(* ===== verification/Link.v ===== *)
(** * The agent's link to the server (agent/src/air780e_agent/link.py)

    One session of [ServerLink]: the sender task, which takes batches of the
    durable queue and sends them one by one with an await after each, and the
    receiver's handling of the server's frames.  The socket is the caller's. *)

From S2P Require Import Prelude PyDict Json Store Commands.
Import Store Dispatcher.

Module Link.

Definition BATCH : nat := 200.
Definition PROTOCOL_VERSION : Z := 1.

(** The sender's position: [_sent_through], and what is left of the list the
    [for] loop runs over. *)
Record session := mkSession { sent_through : Z; batch : list Event }.

Definition new_session : session := mkSession 0 [].

Definition hello (agent_id version : pystr) (devices : json) (s : LocalStore) : frame :=
  [ (str "type", JStr (str "hello")); (str "agent_id", JStr agent_id); (str "version", JStr version);
    (str "protocol_version", JInt PROTOCOL_VERSION); (str "durable_commands", JInt 1);
    (str "last_seq", JInt (last_seq s)); (str "stream_id", JStr (stream_id s)); (str "devices", devices) ].

(** The top of the sender's loop: with nothing left to send, read the queue. *)
Definition sender_fetch (s : LocalStore) (ses : session) : session :=
  match batch ses with
  | [] => mkSession (sent_through ses)
            (filter (fun e => sent_through ses < seq e) (unacked_events BATCH s))
  | _ => ses
  end.

(** One iteration of the inner loop: the frame sent, and the new position. *)
Definition sender_send (ses : session) : option (Event * session) :=
  match batch ses with
  | e :: rest => Some (e, mkSession (seq e) rest)
  | [] => None
  end.

Definition handle_ack (f : frame) (s : LocalStore) : LocalStore :=
  match as_int (jget "seq" f) with
  | Some n => (ack_through n s).2
  | None => s
  end.

Definition handle_resend (f : frame) (ses : session) : session :=
  match as_int (jget "seq" f) with
  | Some n => mkSession (Z.max 0 (n - 1)) (batch ses)
  | None => ses
  end.

(** What [_receiver] does with one frame. *)
Inductive received :=
| AckHandled (s : LocalStore)
| ResendHandled (ses : session)
| CommandQueued (es : list effect) (d : CommandDispatcher)
| LinkClosed (es : list effect) (d : CommandDispatcher)   (* code 1013, queue full *)
| FrameIgnored.

Definition receive (v : json) (s : LocalStore) (ses : session) (d : CommandDispatcher) : received :=
  match v with
  | JObj f =>
      if negb (jhas "type" f) then FrameIgnored
      else
        let t := jget "type" f in
        if match t with JStr t => bool_decide (t = str "ack") | _ => false end then AckHandled (handle_ack f s)
        else if match t with JStr t => bool_decide (t = str "resend_from") | _ => false end
        then ResendHandled (handle_resend f ses)
        else
          let '(accepted, es, d) := submit f d in
          if negb accepted && is_null (jget "cmd_id" f) then LinkClosed es d else CommandQueued es d
  | _ => FrameIgnored
  end.

End Link.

= = = = =

Set down, from the entries above, exactly the lines from the one with "mkSession (sent_through ses)" up to and including the one with "(seq e) rest)", and no other lines.

Problem solution>
  | [] => mkSession (sent_through ses)
            (filter (fun e => sent_through ses < seq e) (unacked_events BATCH s))
  | _ => ses
  end.

(** One iteration of the inner loop: the frame sent, and the new position. *)
Definition sender_send (ses : session) : option (Event * session) :=
  match batch ses with
  | e :: rest => Some (e, mkSession (seq e) rest)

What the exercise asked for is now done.